To be true microservices the services must not share a data layer, meaning they cannot store data in the same database. Each service must "own" its own data and data model. Services that share a database become coupled to one another and remove a lot of the advantages of microservices.

A set of microservices form a distributed system. Any single service should be able to be deployed independently, meaning that when new features are added, or technology needs to be upgraded, the entire system does not need to be redeployed, only the services affected need to be changed and redeployed. This ability leads to the idea of "evergreen IT" whereby a system never needs to be decomissioned fully and replaced, it can be incrementally upgraded continuously and remain in service. Microservices can also be scaled independently to meet demand, with additional resources added to services that need them, for example, order processing, whilst services that do not can be run at lower capacity, for example, an auditing service.

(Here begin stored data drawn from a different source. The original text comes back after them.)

Lemma print_int_formatted_chunks config temp :
  0 < zlen (digit_part temp) <= 128 -> is_u32 (width config) -> is_u32 (precision config) ->
  exists cs,
    (forall b, print_int_formatted config b temp = (put_all b cs, u32 (text_len cs))) /\
    (width config < 2 ^ 31 -> precision config < 2 ^ 31 ->
     (has (pflags config) PRINT_ZERO_PADDED = true -> precision config = 0) ->
     concat cs = field (has (pflags config) PRINT_LEFT_JUSTIFY) (has (pflags config) PRINT_ZERO_PADDED)
                   (width config) (precision config) (group_skip (pflags config) (digit_part temp))
                   (sign_part (pflags config) temp) (digit_part temp)).
Proof.
  intros Ht Hw Hp.
  destruct (int_field_chunks config (digit_part temp) (sign_part (pflags config) temp))
    as (cs & Hcs & Hf); [done..| | |].
  - unfold sign_part, is_sign.
    destruct (byte_at temp 0 =? ch "-") eqn:E1, (byte_at temp 0 =? ch "+") eqn:E2; simpl;
      repeat constructor; destruct (has _ _); simpl; lia.
  - unfold sign_part. destruct (is_sign _); simpl; lia.
  - exists cs. split; [|done]. intros b. rewrite print_int_formatted_split by lia. apply Hcs.
Qed.

End Fields.

(** ** The text of a number *)

(** The width in bits of the type a length modifier names. *)
Definition mod_bits (m : print_modifier) : Z :=
  match m with
  | PRINT_MOD_SHORT_SHORT => 8
  | PRINT_MOD_SHORT => 16
  | PRINT_MOD_NONE | PRINT_MOD_LONG_DOUBLE => 32
  | _ => 64
  end.

Definition int_arg (config : print_config) : Z := swrap (mod_bits (modifier config)) (pdata config).
Definition uint_arg (config : print_config) : Z := wrap (mod_bits (modifier config)) (pdata config).

(** The digits of a signed number: the most negative one is never grouped. *)
Definition int_digits (config : print_config) : list Z :=
  let x := int_arg config in
  be_group (has (pflags config) PRINT_GROUP_DIGITS && negb (x =? INT64_MIN)) 0 (digits 10 (Z.abs x)).

Definition int_sign (config : print_config) : list Z :=
  if int_arg config <? 0 then [ch "-"]
  else if has (pflags config) PRINT_EMPTY_SPACE then [ch " "]
  else if has (pflags config) PRINT_FORCE_SIGN then [ch "+"]
  else [].

Definition digit_chars (base x : Z) : list Z := (fun d => d + ch "0") <$> digits base x.

(** What a conversion of an integer should print. *)
Definition number_text (config : print_config) : list Z :=
  let layout := field (has (pflags config) PRINT_LEFT_JUSTIFY) (has (pflags config) PRINT_ZERO_PADDED)
                  (width config) (precision config) in
  let x := uint_arg config in
  match type config with
  | PRINT_INT_NUMBER =>
      layout (group_skip (pflags config) (int_digits config)) (int_sign config) (int_digits config)
  | PRINT_UINT_NUMBER =>
      let ds := be_group (has (pflags config) PRINT_GROUP_DIGITS) 0 (digits 10 x) in
      layout (group_skip (pflags config) ds) [] ds
  | PRINT_UINT_BINARY => layout 0 (prefix_part config) (digit_chars 2 x)
  | PRINT_UINT_OCTAL => layout 0 (prefix_part config) (digit_chars 8 x)
  | PRINT_UINT_HEX =>
      layout 0 (prefix_part config) (hex_char (has (pflags config) PRINT_UPPER_CASE) <$> digits 16 x)
  | _ => []
  end.

Lemma mod_bits_cases m : mod_bits m = 8 \/ mod_bits m = 16 \/ mod_bits m = 32 \/ mod_bits m = 64.
Proof. destruct m; simpl; tauto. Qed.

Lemma uint_arg_u64 config : is_u64 (uint_arg config).
Proof.
  unfold uint_arg. destruct (mod_bits_cases (modifier config)) as [E|[E|[E|E]]]; rewrite E;
    [pose proof (wrap_range 8 (pdata config))|pose proof (wrap_range 16 (pdata config))
    |pose proof (wrap_range 32 (pdata config))|pose proof (wrap_range 64 (pdata config))]; lia.
Qed.

Lemma swrap_range w x : 0 < w -> - 2 ^ (w - 1) <= swrap w x < 2 ^ (w - 1).
Proof.
  intros Hw. unfold swrap.
  assert (2 ^ w = 2 * 2 ^ (w - 1)) as E by (rewrite <- Z.pow_succ_r by lia; f_equal; lia).
  pose proof (Z.mod_pos_bound x (2 ^ w)). destruct (_ <? _) eqn:?; lia.
Qed.

Lemma int_arg_s64 config : - 2 ^ 63 <= int_arg config < 2 ^ 63.
Proof.
  unfold int_arg. destruct (mod_bits_cases (modifier config)) as [E|[E|[E|E]]]; rewrite E;
    [pose proof (swrap_range 8 (pdata config))|pose proof (swrap_range 16 (pdata config))
    |pose proof (swrap_range 32 (pdata config))|pose proof (swrap_range 64 (pdata config))]; lia.
Qed.

Lemma dec_text_head group x :
  is_u64 x -> exists c t, be_group group 0 (digits 10 x) = c :: t /\ ch "0" <= c <= ch "9".
Proof.
  intros Hx. destruct (digits_head x Hx) as (d & ds & -> & Hd). simpl. do 2 eexists.
  split; [done|]. lia.
Qed.

Lemma has_land f m k : has (Z.land f k) m = has f (Z.land k m).
Proof. unfold has. by rewrite Z.land_assoc. Qed.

Although these advantages of microservices architecture are often quoted, they represent an ideal, target state. In real life systems are rarely able to achieve all these advantages, and the associated costs and downsides of a microservices architecture are often understated. Distributed systems are neccessarily complex, connections between microservices can proliferate, this can be mitigated by the use of asynchronous messaging between services (via queues or eventing systems). But the asynchronous nature of such interactions can result in increased complexity. What happens when a message fails to be received needs to be carefully considered. How bugs can be diagnosed and tracked down can become a tricky problem in such scenarios.

Modular Monolith

This is a new style that has been gaining traction in some quarters. Essentially this approach tries to take the good bits of the monolithic approach and combine with the advantages of the microservices architecture. The entire system is segmented into vertical "slices" or modules of functionality which are delivered as monolithic services. This may go as far as supporting individual UIs for each module, or could mean providing reusable UI components for each module which can then be composed into a single integrated user experience. Modules can be upgraded and deployed separately, but the amount of chatter and inter-service communication is minimised meaning the complexities of a fully distributed system are avoided.

Although this appears to be the best of both worlds, there should be some caution as if the "slices" are drawn too narrowly or broadly, or the separation is artificial, this architecture could results in the worst of all worlds with large monolithic modules that are tightly coupled in a complex distributed architecture.